Девица ничего не ответила, кутаясь в халат и еще трясясь от холода. Позже, отпив полкружки чаю, тихо сказала:

- Я переводчица. С итальянского.

-Да, конечно. В нашем Дыропупинске только с итальянского и переводить.

- Очень вас прошу, помогите мне, пожалуйста.

- Чего меня просить? Я не Господь Бог. Могу тебе вызвать такси, - сказал Кондрат. - Но денег у меня… - Он достал из куртки кошелек. - Вот, всё что есть - Кондрат подал деньги. - Это мне осталось на автобус. С остальным сама договаривайся. Как сумеешь.

- У меня там есть, - она показала за окно. - Я вам верну. Обязательно.

- Еще чаю?

Проститутка отрицательно покачала головой.

- Может водки налить? - предложил Кондрат.

Она испуганно посмотрела на Кондрата.

- Рюмку, дура. Согреешься.

- Нет, нет. Я вообще не пью.

Пока не пришло такси, девушка молча сидела, разглядывая ухоженные ногти. На прощание сказала:

- Вы - хороший человек. Спасибо вам.

- Езжай уж, "горе не беда", - Кондрат махнул рукой. - Одна морока с вами.

В прошлую смену в бане разбили окно и, хотя Кондрат был абсолютно ни при чем, Наиль отчитал его, как мальчишку.

Веселье в гостевом доме было в самом разгаре.

Орал на полную громкость музыкальный центр.

Орала и топала пьяная компания.

Пол и стены сотрясались от диких танцев.

Праздновали то ли день рождения, то ли юбилей. Все парковочные места были заняты дорогими автомашинами.

Подъехала еще одна новенькая иномарка.

"Наркотой что ли все они торгуют", - подумал Кондрат, глядя на молодую женщину в серебристой шубке, пробирающуюся по заснеженной дорожке. - "Откуда такие деньжищи?"

Шум машины отвлек его от важного дела. Кондрат разбавлял пахучие ароматизаторы, которые плескали на каменку банные эстеты. Из одного флакона Кондрат, как Эмиль Кио получал три.

Наиль мог приехать в любой момент. Поэтому Кондрат набросал в администраторской упаковки туалетной бумаги и бумажных полотенец, имитируя уборку в кладовке.

Финские ароматизаторы, в больших 300-граммовых флаконах, клиенты, несмотря на высокую цену, часто оставляли в бане, используя едва ли на треть. Предприимчивый Кондрат обращал пассивы в активы.

Как только Кондрат вернулся в кладовку, он услышал странный шум и визгливые крики.

На крыльце бани обладательница дорогой шубы била поленом голого мужчину, одной рукой держа его крепко за волосы. Удары наносились беспорядочно, зло и безжалостно. Затем, что-то выкрикнув, она, размахнувшись, запустила поленом в окно бани. Стекло звонко хлопнуло и рассыпалось. Решительным шагом дама вернулась к машине, завела мотор и, дико газуя, развернувшись почти на месте, умчалась.
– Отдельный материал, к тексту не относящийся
(** The same entries in the table, whatever is noted of them. *)
Definition same_entries (l : list network_status_reports) (s : network) : Prop :=
  map entry_of l = map entry_of (reports (nas s)).
Lemma entries_keys (l : list network_status_reports) : map report_key l = map fst (map entry_of l).
Proof. by rewrite map_map. Qed.
Lemma same_entries_ok l s : same_entries l s -> cells_ok s -> cells_ok (with_reports l s).
Proof.
  intros Hk ((Hl & Hc & Hs) & Hp). split; [|done]. pose proof (f_equal length Hk) as Hz.
  rewrite !length_map in Hz. split; [cbn; unfold zlen in *; by rewrite Hz|]. split; [done|]. cbn. by rewrite Hk.
Qed.
Lemma same_entries_tracker l s : same_entries l s -> tracker_of (nas (with_reports l s)) = tracker_of (nas s).
Proof. intros Hk. unfold tracker_of. cbn. by rewrite !entries_keys, Hk. Qed.
Lemma tracker_split n pre r post :
  reports n = pre ++ r :: post -> zlen pre = current_report n ->
  tracker_of n = {| known := map report_key pre; latest := report_key r |}.
Proof.
  intros Hl Hc. unfold tracker_of. rewrite Hl, map_app, <- Hc. cbn [map].
  assert (Z.to_nat (zlen pre) = length (map report_key pre)) as -> by (rewrite length_map; unfold zlen; lia).
  by rewrite take_app_length, list_lookup_middle.
Qed.
Definition visible (c : serving_cell) : Prop := c_lac c <> 0 /\ c_cell_id c <> 0.
(** An entry that is searched and is a visible cell's is in use. *)
Lemma shape_in_use current pre post c e :
  shape current (pre ++ post) -> zlen pre = current -> visible c -> e ∈ pre -> e.1 = key_of c -> e.2 = false.
Proof.
  intros Hs Hp [_ Hc] Hin Hk. inversion Hs as [used free Hu Hused Hfree Heq|l Hcur Hall]; subst.
  - destruct pre as [|e0 pre]; [by apply not_elem_of_nil in Hin|]. cbn [app] in Heq. injection Heq as <- Heq.
    apply elem_of_cons in Hin as [-> |Hin]; [by unfold key_of in Hk; cbn in Hk; injection Hk; congruence|].
    assert (Htake : pre = take (length pre) (used ++ free)) by (rewrite Heq; by rewrite take_app_length).
    rewrite take_app_le in Htake by (unfold zlen in *; cbn [length] in *; lia). rewrite Htake in Hin.
    rewrite list.Forall_forall in Hused. apply Hused. apply elem_of_take in Hin as (j & Hj & _). by eapply list_elem_of_lookup_2.
  - rewrite list.Forall_forall in Hall. apply Hall, elem_of_app. by left.
Qed.
Lemma marks_entries c pre post s :
  cells_ok s -> visible c -> reports (nas s) = pre ++ post -> zlen pre = current_report (nas s) ->
  same_entries (map (mark c) pre ++ post) s.
Proof.
  intros ((_ & _ & Hs) & _) Hc Hl Hp. unfold same_entries. rewrite Hl, !map_app in *. f_equal. rewrite map_map.
  apply map_ext_in. intros r Hr%list_elem_of_In. unfold entry_of at 1. rewrite mark_key. unfold entry_of. f_equal.
  unfold mark. destruct (same_cell c (report r)) eqn:E; [|done]. apply same_cell_key in E. symmetry.
  refine (shape_in_use _ _ _ c (entry_of r) Hs _ Hc _ E); [by unfold zlen in *; rewrite length_map|].
  apply list_elem_of_fmap. by exists r.
Qed.
Lemma on_report_entries g i s :
  0 <= i < zlen (reports (nas s)) -> (forall r, entry_of (g r) = entry_of r) ->
  exists l, runs (on_report i g) s tt (with_reports l s) /\ same_entries l s.
Proof.
  intros Hi Hg. destruct (rdA_in (reports (nas s)) i) as [x Hx]; [lia|].
  apply rdA_lookup in Hx as [_ Hx]. apply list_elem_of_split_length in Hx as (a & b & Hab & Hal).
  exists (a ++ g x :: b). split; [apply (on_report_runs g a x b); [done|unfold zlen; lia]|].
  unfold same_entries. rewrite Hab, !map_app. cbn [map]. by rewrite Hg.
Qed.

(** The shape when a cell is learned. *)
Lemma shape_learn current pre r y post new :
  shape current (pre ++ r :: y :: post) -> zlen pre = current -> new.2 = false ->
  current < MAX_REPORT_NUM - 1 -> shape (current + 1) ((pre ++ [r]) ++ new :: post).
Proof.
  intros Hs Hp Hn Hc. inversion Hs as [used free Hu Hused Hfree Heq|l Hcur Hall]; [subst|lia].
  assert (Hsplit : pre ++ r :: y :: post = (pre ++ [r]) ++ y :: post) by (by rewrite <- app_assoc).
  rewrite Hsplit in Heq. destruct (pre ++ [r]) as [|e0 pre'] eqn:Ep; [by destruct pre|].
  cbn [app] in Heq |- *. injection Heq as <- Heq.
  assert (length used = length pre') as Hlen.
  { apply (f_equal length) in Ep. rewrite length_app in Ep. cbn in Ep. unfold zlen in *. lia. }
  apply app_inj_1 in Heq as [-> Heq]; [|done]. subst free. inversion_clear Hfree.
  replace (pre' ++ new :: post) with ((pre' ++ [new]) ++ post) by (by rewrite <- app_assoc).
  constructor; [unfold zlen in *; rewrite length_app; cbn [length]; lia| |done].
  apply Forall_app. split; [done|by constructor].
Qed.
(** ... and the oldest one is dropped. *)
Lemma shape_drop x pre r new :
  shape (MAX_REPORT_NUM - 1) ((x :: pre) ++ [r]) -> zlen (x :: pre) = MAX_REPORT_NUM - 1 -> new.2 = false ->
  shape (MAX_REPORT_NUM - 1) ((pre ++ [r]) ++ [new]).
Proof.
  intros Hs Hp Hn. apply shape_full; [done|]. apply Forall_app. split; [|by constructor].
  remember ((x :: pre) ++ [r]) as l0 eqn:Heq. destruct Hs as [used free Hu Hused Hfree|l Hcur Hall].
  - cbn [app] in Heq. injection Heq as _ Heq. assert (free = []) as ->.
    { apply (f_equal length) in Heq. rewrite !length_app in Heq. unfold zlen in *. cbn [length] in *.
      apply nil_length_inv. lia. }
    rewrite app_nil_r in Heq. by subst.
  - subst l. by inversion Hall.
Qed.

Definition entered (c : serving_cell) (r : network_status_reports) : network_status_reports :=
  {| in_use := 1; report := new_report c (report r) |}.
Lemma add_report_grow c s pre r y post :
  reports (nas s) = pre ++ r :: y :: post -> zlen pre = current_report (nas s) ->
  current_report (nas s) < MAX_REPORT_NUM - 1 ->
  runs (add_report c) s (current_report (nas s) + 1)
    (on_nas (set_reports ((pre ++ [r]) ++ entered c y :: post) (current_report (nas s) + 1)) s).
Proof.
  intros Hs Hp Hc. eapply runs_bind; [apply runs_modify|]. apply runs_get. intros f.
  unfold on_nas, with_cells_file. cbn [nas]. rewrite (proj2 (Z.leb_gt _ _)) by lia.
  cbn [set_reports current_report reports]. eapply runs_bind; [|apply runs_ret].
  eapply (on_report_runs (entered c) (pre ++ [r]) y post); [cbn; by rewrite Hs, <- app_assoc|zl; lia].
Qed.
Lemma add_report_drop c s x pre r :
  reports (nas s) = (x :: pre) ++ [r] -> zlen (x :: pre) = current_report (nas s) ->
  current_report (nas s) = MAX_REPORT_NUM - 1 ->
  runs (add_report c) s (MAX_REPORT_NUM - 1)
    (on_nas (set_reports ((pre ++ [r]) ++ [entered c r]) (MAX_REPORT_NUM - 1)) s).
Proof.
  intros Hs Hp Hc. eapply runs_bind; [apply runs_modify|]. apply runs_get. intros f.
  unfold on_nas, with_cells_file. cbn [nas]. rewrite Hc, Hs.
  change (MAX_REPORT_NUM - 1 <=? MAX_REPORT_NUM - 1) with true. cbn [set_reports current_report reports].
  change ((x :: pre) ++ [r]) with (x :: pre ++ [r]). rewrite shift_down_spec.
  eapply runs_bind; [|apply runs_ret].
  eapply (on_report_runs (entered c) (pre ++ [r]) r []); [cbn; by rewrite <- app_assoc|zl; lia].
Qed.
Lemma add_report_runs c s :
  cells_ok s ->
  exists l n, runs (add_report c) s n (on_nas (set_reports l n) s) /\ table_ok (set_reports l n (nas s)) /\
    tracker_of (set_reports l n (nas s)) = learn (key_of c) (tracker_of (nas s)).
Proof.
  intros Hok. destruct (cells_split s Hok) as (pre & r & post & Hs & Hpre). destruct Hok as ((Hl & Hc & Hsh) & Hp).
  rewrite (tracker_split _ _ _ _ Hs Hpre). unfold learn, known, latest.
  replace (zlen (map report_key pre)) with (zlen pre) by (unfold zlen; by rewrite length_map).
  rewrite Hs in Hl, Hsh. rewrite map_app in Hsh. cbn [map] in Hsh. destruct post as [|y post]; zl.
  - destruct pre as [|x pre]; [unfold MAX_REPORT_NUM in *; zl; lia|].
    assert (Hcur : current_report (nas s) = MAX_REPORT_NUM - 1) by lia.
    eexists _, _. split; [by apply (add_report_drop c s x pre r)|]. rewrite (proj2 (Z.leb_le _ _)) by (zl; lia).
    assert (Hzl : zlen (pre ++ [r]) = MAX_REPORT_NUM - 1) by (zl; lia). split.
    + split; [cbn; zl; lia|]. split; [cbn; unfold MAX_REPORT_NUM; lia|]. cbn [current_report reports set_reports].
      rewrite !map_app. apply (shape_drop (entry_of x) (map entry_of pre) (entry_of r)); [by rewrite <- Hcur| |done].
      rewrite <- Hcur, <- Hpre. unfold zlen. cbn [length]. by rewrite length_map.
    + rewrite (tracker_split _ (pre ++ [r]) (entered c r) []) by (done || (cbn; zl; lia)). by rewrite map_app.
  - pose proof (zlen_nonneg post). assert (Hcur : current_report (nas s) < MAX_REPORT_NUM - 1) by lia.
    eexists _, _. split; [by apply (add_report_grow c s pre r y post)|]. rewrite (proj2 (Z.leb_gt _ _)) by lia. split.
    + split; [cbn; zl; lia|]. split; [cbn; lia|]. cbn [current_report reports set_reports].
      rewrite !map_app. apply (shape_learn _ (map entry_of pre) (entry_of r) (entry_of y)); [exact Hsh| |done|done].
      rewrite <- Hpre. unfold zlen. by rewrite length_map.
    + rewrite (tracker_split _ (pre ++ [r]) (entered c y) post) by (done || (cbn; zl; lia)). by rewrite map_app.
Qed.
(* ===== verification/Wds.v ===== *)
(** The data session of the modem itself (src/wds_client.c): its state, the
    requests that start and stop it, the answers of the baseband, and what the
    user is told. *)

From stdpp Require Import base list numbers option strings.
From Stdlib Require Import ZArith Lia.
From S2P Require Import Prelude Libc Eff Qmi QmiClient Requests Sms Config Call Replies.

(** * State *)

Record wds_runtime := {
  in_progress : Z;
  ims_in_progress : Z;
  mux_state : Z;
  user_ordered_stop : Z;
  pkt_data_handle : Z
}.
Record data_session := { wds : wds_runtime; ds_phone : phone; ds_cfg : cfg_state }.

Definition on_wds (f : wds_runtime -> wds_runtime) (s : data_session) : data_session :=
  {| wds := f (wds s); ds_phone := ds_phone s; ds_cfg := ds_cfg s |}.
#[export, refine] Instance session_phone : Part phone data_session :=
  {| part := ds_phone; with_part p s := {| wds := wds s; ds_phone := p; ds_cfg := ds_cfg s |} |}.
Proof. all: abstract by intros; repeat match goal with s : data_session |- _ => destruct s end. Defined.
Lemma cleanup_loop_effect env rest pre w p s :
  zlen pre + zlen rest <= MAX_NUM_TASKS ->
  effect (cleanup_loop env (length rest) (zlen pre) w) (with_table (pre ++ rest) p s)
    (w || existsb finished rest) (with_table (pre ++ map tidy rest) p s) [].
Proof.
  revert pre w s; induction rest as [|t rest IH]; intros pre w s Hl.
  { cbn. rewrite orb_false_r. apply effect_ret. }
  cbn [cleanup_loop length map existsb]. pose proof (zlen_nonneg rest). rewrite zlen_cons in Hl.
  eapply effect_step; [by apply get_task_at|]. fold (finished t). unfold tidy at 1.
  assert (Hnext : forall w f t', effect (cleanup_loop env (length rest) (zlen pre + 1) w)
    (with_table (pre ++ t' :: rest) p (upd_file f s)) (w || existsb finished rest)
    (with_table (pre ++ t' :: map tidy rest) p s) []).
  { intros w' f t'. apply effect_file with f.
    replace (zlen pre + 1) with (zlen (pre ++ [t'])) by (zl; lia).
    specialize (IH (pre ++ [t']) w' (upd_file f s)). rewrite <- !app_assoc in IH. apply IH. zl. lia. }
  destruct (finished t) eqn:Ef.
  - eapply effect_then; [apply remove_effect; lia|]. intros f. rewrite orb_true_r.
    specialize (Hnext true f (clear_task t)). exact Hnext.
  - specialize (Hnext w (tasks_file s) t). by destruct s.
Qed.

Lemma cleanup_effect env l p s :
  length l = 255%nat -> effect (cleanup_tasks env) (with_table l p s) tt (with_table (map tidy l) p s) [].
Proof.
  intros Hl. unfold cleanup_tasks.
  pose proof (cleanup_loop_effect env l [] false p s) as H. rewrite Hl in H.
  eapply effect_then; [apply H; unfold zlen; rewrite Hl; done|]. intros f. cbn [orb app].
  destruct (existsb finished l); cbn [when]; [|apply effect_file with f, effect_ret].
  destruct (save_effect env (upd_file f (with_table (map tidy l) p s))) as [r Hr].
  eapply effect_then; [exact Hr|]. intros f'. apply effect_file with f, effect_file with f', effect_ret.
Qed.

(** * The specification of a turn *)

(** A task after it ran. *)
Definition after_run (done_ : bool) (t : task_p) : task_p :=
  if done_ then clear_task t
  else if t_type t =? TASK_TYPE_CALL
  then set_exec_time (i32 (exec_time (t_time t) + 60)) (set_status STATUS_IN_PROGRESS t)
  else set_status STATUS_IN_PROGRESS t.
Definition due (now : Z) (t : task_p) : bool :=
  (t_status t =? STATUS_PENDING) && (exec_time (t_time t) <=? now).
(** The due tasks act on the phone once each, in the order of their slots;
    the new table. *)
Fixpoint run_all (now : Z) (l : list task_p) : MP (list task_p) :=
  match l with
  | [] => ret []
  | t :: l =>
      if due now t then
        do* done_ := task_effect t in
        do* l := run_all now l in
        ret (after_run done_ t :: l)
      else
        do* l := run_all now l in
        ret (t :: l)
  end.

Lemma tidy_unfinished l : Forall (fun t => finished t = false) l -> map tidy l = l.
Proof.
  induction 1 as [|t l Ht _ IH]; [done|]. cbn. unfold tidy at 1. by rewrite Ht, IH.
Qed.

Lemma task_effect_zoom t l p s done_ p' acts :
  task_effect t p = Ret (done_, p', acts) ->
  effect (zoom Phone (task_effect t)) (with_table l p s) done_ (with_table l p' s) acts.
Proof.
  intros H. exists (tasks_file s), (map Phone acts). split; [|apply phone_actions_map].
  unfold zoom. cbn [part phone_part with_table with_part sch_phone]. rewrite H. by destruct s.
Qed.

Lemma run_task_effect env t pre post p s done_ p' acts :
  Forall (fun t => finished t = false) (pre ++ t :: post) -> length (pre ++ t :: post) = 255%nat ->
  t_status t = STATUS_PENDING -> task_effect t p = Ret (done_, p', acts) ->
  effect (run_task env (zlen pre)) (with_table (pre ++ t :: post) p s) 0
    (with_table (pre ++ after_run done_ t :: post) p' s) acts.
Proof.
  intros Hfin Hlen Hst Hrun. apply Forall_app in Hfin as [Hpre Hfin].
  inversion Hfin as [|? ? Ht Hpost]; subst. rewrite length_app in Hlen. cbn [length] in Hlen.
  unfold run_task, MAX_NUM_TASKS. pose proof (zlen_nonneg pre).
  assert (zlen pre < 255) by (unfold zlen; lia). ifdec.
  eapply effect_step; [by apply get_task_at|]. rewrite Hst. cbn match. change (_ || _)%bool with false.
  cbn match. eapply effect_step; [by apply on_task_at|].
  rewrite <- (app_nil_r acts). eapply effect_bind; [by apply task_effect_zoom|]. intros f.
  assert (Hclean : forall t', map tidy (pre ++ t' :: post) = pre ++ tidy t' :: post).
  { intros t'. rewrite map_app. cbn. by rewrite !tidy_unfinished. }
  assert (Hend : forall t' s, effect (cleanup_tasks env;> ret 0) (with_table (pre ++ t' :: post) p' s) 0
                  (with_table (pre ++ tidy t' :: post) p' s) []).
  { intros t' s'. rewrite <- Hclean. eapply effect_then.
    - apply cleanup_effect. rewrite length_app. cbn. lia.
    - intros g. apply effect_file with g, effect_ret. }
  apply effect_file with f.
  change (upd_file f (with_table ?l p' s)) with (with_table l p' (upd_file f s)).
  destruct done_.
  - eapply effect_step; [by apply on_task_at|]. apply Hend.
  - unfold after_run. destruct (t_type t =? TASK_TYPE_CALL); cbn [when].
    + eapply effect_step; [unfold delay_task_execution; by apply on_task_at|]. apply Hend.
    + eapply effect_step; [reflexivity|]. apply Hend.
Qed.

Definition turn_body (env : sched_env) (i : Z) (t : task_p) : MT unit :=
  do* s := get in
  when ((t_status t =? STATUS_PENDING) && (exec_time (t_time t) <=? cur_time (sch s)))
    (do* _ := run_task env i in ret tt).

Lemma after_run_unfinished done_ t : finished (after_run done_ t) = false.
Proof. unfold after_run. destruct done_, (t_type t =? TASK_TYPE_CALL); done. Qed.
"Бизнес" с химией пришлось прервать. Разбитое окно Кондрат занавесил одеялами, приготовленными в стирку бельем и полотенцами, и, как мог, скрепил скотчем и гвоздями.

Наиль, извещенный о происшествии, приехал ранним утром, запретил с этого дня держать дрова в бане и зло пригрозил, что будет нещадно штрафовать за неисполнение.

* * *

- Дядь Степ, - сказал виновато Славка, как только Степа прикрыл за собой входную дверь, - не помню куда кассу, зараза, спрятал.

- А в холодильнике, как прошлый раз?

- Смотрел и в холодильнике, - вздохнул Славка. На Степу пахнуло перегаром.

- Дядь Стёп, давай вместе поищем, а? - предложил Славка.

- Ты прямо, как Тагир, едрить твою налево. Спрятал деньги от проституток и ищет два часа. Гунда вчера был?

- Не был.

- Значит, вполне может за кассой приехать, - попугал Стёпа. - Ты походи, походи, руками за всё потрогай. Может вспомнится. Печь-то хоть протопил?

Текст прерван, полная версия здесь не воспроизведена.